Accordingly, the burden shifts back to Ms. McDaniel to show that Secretary Azar's proffered explanation is pretextual. See id. (citing Hammer, 383 F.3d at 724). Ms. McDaniel makes several arguments the Court interprets as attempts to show that the proffered explanation is pretextual. Ms. McDaniel argues that a material question of fact exists regarding Ms. Chen's answer to two qualifying questions for the GS-13 Interdisciplinary Scientist position: Question 12, which asked whether the applicant "[a]ssists in the determination of the annual budget, personnel[,] and instrumentation requirements for all projects," and Question 18, which asked whether the applicant "[a]ssists in the preparation of budgetary reports, to determine the need for resources, such as supplies, equipment[,] and personnel required to meet the needs of the organization" (Dkt. No. 12, at 1). Ms. McDaniel notes that Ms. Chen testified in her deposition that she does not have experience in tracking division budgets, so Ms. McDaniel argues that Ms. Chen's responses to those two questions will demonstrate either that "she was less than truthful on the application" or that "the application itself demonstrated she was not fit for the position" (Dkt. Nos. 12, at 1-2; 12-1, at 2). Additionally, Ms. McDaniel argues that next-generation sequencing should not have been a factor in the selection for the position because that skill was not listed in the job announcement as being required and that, assuming next-generation sequencing was a valid skill to consider, Dr. Heflich failed to consult any next-generation sequencing experts when he selected based on in part on this criteria (Dkt. Nos. 7-5, at 22-29; 12, at 2).
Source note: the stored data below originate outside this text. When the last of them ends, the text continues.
(** * The annotation canvas of the inspection editor, and the project loader

    A shallow embedding of [fault_editor.py] (marks, leader lines, the mouse
    state machine, snapshots, undo and redo) and of [models.py]
    ([Project.from_dict]).  Python values are embedded as [PyVal], Python
    exceptions as the [Raise] branch of [Result], and the mutable scene as a
    list of objects that carry their identity.  Coordinates are exact
    rationals standing for the floating-point numbers of the program.  What
    the program asks of Qt, of [math], of [uuid] and of the file system is
    collected in the class [Toolkit]. *)

From Stdlib Require Import String Ascii List ZArith QArith Qabs Bool Lia Lqa.
From Stdlib Require Import Permutation Sorted.
Import ListNotations.

Local Open Scope string_scope.
Local Open Scope list_scope.
Local Set Warnings "-register-all".

(* ================================================================== *)
(** * Python values *)
(* ================================================================== *)

(** The values that live in mark records, snapshots and project files.
    A [VDict] keeps its entries in insertion order, as a Python dict does. *)
Inductive PyVal : Type :=
| VNone
| VBool (b : bool)
| VInt (z : Z)
| VFloat (q : Q)
| VStr (s : string)
| VList (l : list PyVal)
| VDict (d : list (string * PyVal)).

Definition PyDict : Type := list (string * PyVal).

Inductive PyExn : Type :=
  KeyError | TypeError | AttributeError | ValueError | OverflowError.

Inductive Result (A : Type) : Type :=
| Ok (a : A)
| Raise (e : PyExn).
Arguments Ok {A} a.
Arguments Raise {A} e.

Definition bind {A B : Type} (r : Result A) (f : A -> Result B) : Result B :=
  match r with
  | Ok a => f a
  | Raise e => Raise e
  end.

Notation "x <- c1 ;; c2" := (bind c1 (fun x => c2))
  (at level 61, c1 at next level, right associativity).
Ms. McDaniel argues that the qualifications Dr. Heflich points out as the basis for selecting Ms. Chen are due to nepotism since Ms. Chen has worked for her husband, Dr. Tao Chen, during much of her time at NCTR (Dkt. No. 12, at 2-3). Ms. McDaniel claims that Ms. Chen received preferential treatment from this arrangement and then received an additional promotion as a result of this favorable treatment (Id., at 3). Ms. McDaniel cites no legal authority to support her assertion that nepotism by virtue of marriage should factor into this Court's discrimination analysis.

Ms. McDaniel also alleges that Dr. Heflich did not look at anyone's application package in hiring for the GS-13 Interdisciplinary Scientist position and just received a selection form from Human Resources with Ms. Ying's name on it to sign but cites no record evidence to support her claim (Dkt. No. 11, at 1). In addition, Ms. McDaniel asserts that Dr. Heflich has had three additional discrimination cases against him "due to Asian female preference" but cites no record evidence to support her claim (Id., at 2).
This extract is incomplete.